A 2.8 percent drop in the value of the New Zealand dollar last month also supported export price growth 123RF

Overall commodity prices are at record highs with the war in the Iran generating risks and rewards for New Zealand exporters.

The ANZ World Commodity Price Index rose 4.1 percent in March over February (m/m) — an increase second only to the outbreak of the Russian-Ukraine three years ago.

All components of the index rose in March except horticulture, which was between seasons, with market prices unavailable until the new season’s produce reached its destination.

A 2.8 percent drop in the value of the New Zealand dollar last month also supported export price growth, and helped drive the NZD Commodity Price Index up 6.4 percent m/m to a record high.

Global dairy prices rose 5.9 percent m/m as importers increased purchases to secure supply.

ANZ agriculture economist Matt Dilly said global dairy prices were rising even before the current Middle East conflict started, with current events pushing prices even higher.
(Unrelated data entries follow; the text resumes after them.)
(* ===== verification/Metrics.v ===== *)
(** * Metrics: [internal/observability/metrics.go]

    The counters (atomic int64, so additions wrap), the observer methods the
    buffer, the ingest handler and the cache call, and the Prometheus text. *)

From S2P Require Import Prelude GoTime.

Record Metrics := mkMetrics {
  eventsReceived : Z;
  eventsInvalid : Z;
  eventsSuppressed : Z;
  rowsEnqueued : Z;
  eventsDropped : Z;
  batchesFlushed : Z;
  rowsFlushed : Z;
  flushFailures : Z;
  flushNonRetry : Z;
  cacheHits : Z;
  cacheMisses : Z;
  cacheErrors : Z
}.

Definition NewMetrics : Metrics := mkMetrics 0 0 0 0 0 0 0 0 0 0 0 0.

(** The counters by name, to add to one of them. *)
Inductive counter :=
| CReceived | CInvalid | CSuppressed | CEnqueued | CDropped | CBatches | CRows | CFailures
| CNonRetry | CHits | CMisses | CErrors.

#[export] Instance counter_eq_dec : EqDecision counter.
Proof. solve_decision. Defined.

(** [atomic.Int64.Add]. *)
Definition add (c : counter) (n : Z) (m : Metrics) : Metrics :=
  let upd d v := if decide (c = d) then wrap64 (v + n) else v in
  {|
    eventsReceived := upd CReceived (eventsReceived m);
    eventsInvalid := upd CInvalid (eventsInvalid m);
    eventsSuppressed := upd CSuppressed (eventsSuppressed m);
    rowsEnqueued := upd CEnqueued (rowsEnqueued m);
    eventsDropped := upd CDropped (eventsDropped m);
    batchesFlushed := upd CBatches (batchesFlushed m);
    rowsFlushed := upd CRows (rowsFlushed m);
    flushFailures := upd CFailures (flushFailures m);
    flushNonRetry := upd CNonRetry (flushNonRetry m);
    cacheHits := upd CHits (cacheHits m);
    cacheMisses := upd CMisses (cacheMisses m);
    cacheErrors := upd CErrors (cacheErrors m)
  |}.

Definition ReceivedEvent (m : Metrics) : Metrics := add CReceived 1 m.
Definition InvalidEvent (m : Metrics) : Metrics := add CInvalid 1 m.
Definition SuppressedEvent (m : Metrics) : Metrics := add CSuppressed 1 m.
Definition Enqueued (m : Metrics) : Metrics := add CEnqueued 1 m.
Definition Dropped (n : Z) (m : Metrics) : Metrics := add CDropped n m.
Definition Flushed (n : Z) (m : Metrics) : Metrics := add CRows n (add CBatches 1 m).
Definition FlushFailed (m : Metrics) : Metrics := add CFailures 1 m.
Definition FlushNonRetryable (m : Metrics) : Metrics := add CNonRetry 1 m.
Definition CacheHit (m : Metrics) : Metrics := add CHits 1 m.
Definition CacheMiss (m : Metrics) : Metrics := add CMisses 1 m.
Definition CacheError (m : Metrics) : Metrics := add CErrors 1 m.

Record BufferStats := mkBufferStats {
  Depth : Z;
  Capacity : Z;
  LastFlushUnixMs : Z;
  LastFlushDurationMs : Z
}.

Definition metricPrefix : gostring := bs "trino_query_log_".

Definition metric_lines (kind : gostring) (m : gostring * gostring * Z) : gostring :=
  let '(n, help, val) := m in
  bs "# HELP " ++ metricPrefix ++ n ++ bs " " ++ help ++ [x0a] ++
  bs "# TYPE " ++ metricPrefix ++ n ++ bs " " ++ kind ++ [x0a] ++
  metricPrefix ++ n ++ bs " " ++ itoa val ++ [x0a].

Definition counters (m : Metrics) : list (gostring * gostring * Z) :=
  [(bs "events_received_total", bs "Query completed events received on /ingest.", eventsReceived m);
   (bs "events_invalid_total", bs "Events skipped because they failed validation.", eventsInvalid m);
   (bs "events_suppressed_total", bs "Events dropped because their source matched this service.", eventsSuppressed m);
   (bs "rows_enqueued_total", bs "Rows accepted into the in-memory buffer.", rowsEnqueued m);
   (bs "events_dropped_total", bs "Rows dropped: buffer full or closing, or batch abandoned after flush failures.", eventsDropped m);
   (bs "batches_flushed_total", bs "Batches successfully written to the store.", batchesFlushed m);
   (bs "rows_flushed_total", bs "Rows successfully written to the store.", rowsFlushed m);
   (bs "flush_failures_total", bs "Batches dropped after a flush failure (retries exhausted or non-retryable).", flushFailures m);
   (bs "flush_non_retryable_total", bs "Batches dropped without retrying because the store reported a deterministic error (missing table, auth failure, schema mismatch).", flushNonRetry m);
   (bs "cache_hits_total", bs "Read-through cache hits.", cacheHits m);
   (bs "cache_misses_total", bs "Read-through cache misses.", cacheMisses m);
   (bs "cache_errors_total", bs "Read-through cache backend or decode errors.", cacheErrors m)].

Definition gauges (s : BufferStats) : list (gostring * gostring * Z) :=
  [(bs "buffer_depth", bs "Rows currently queued in the in-memory buffer.", Depth s);
   (bs "buffer_capacity", bs "Maximum rows the in-memory buffer can hold.", Capacity s);
   (bs "last_flush_timestamp_seconds", bs "Unix time of the last successful flush.", Z.quot (LastFlushUnixMs s) 1000);
   (bs "last_flush_duration_ms", bs "Duration of the last successful flush in milliseconds.", LastFlushDurationMs s)].

(** The body [ServeHTTP] writes; the buffer source is unset in [ui] mode. *)
Definition metrics_text (m : Metrics) (src : option BufferStats) : gostring :=
  mjoin (metric_lines (bs "counter") <$> counters m) ++
  match src with None => [] | Some s => mjoin (metric_lines (bs "gauge") <$> gauges s) end.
“Importers have increased purchases in response to concerns about supply chain disruption. However, global milk supply remains healthy, so higher prices might not be sustained once purchasing behaviours return to normal,” he said.

Aluminium prices were up 9.8 percent m/m, with a damage to a large aluminium smelter in the United Arab Emirates further supporting prices, as the damage was expected to take several months to repair.

Meat and fibre prices increased 2.4 percent m/m with higher overseas prices for beef and lamb.

The meat and fibre index increased 2.4 percent m/m in March and is up 19 percent y/y.

“Overseas demand remains strong for both beef and lamb, despite recent events, and supply is constrained,” Dilly said.

“This could change in the coming months as New Zealand supply increases on a seasonal basis.”

Wool prices dropped 2.8 percent m/m but had risen 49 percent y/y.

The forestry index rose 3.1 percent m/m but was down 5.3 percent y/y as China’s construction activity remained a concern.

“Higher shipping costs, mostly due to fuel surcharges, will further erode margins on New Zealand log exports.”

While exporters could pass on the indirect and direct cost of fuel, he said it would be more difficult for suppliers to pass those costs on to domestic consumers.

In addition he said market volatility could quickly change global demand for commodities.

“There’s a lot we don’t know about what’s happening in the Middle East and sometimes the ripple effects of of a shock like this can have intended and unexpected consequences,” Dilly said.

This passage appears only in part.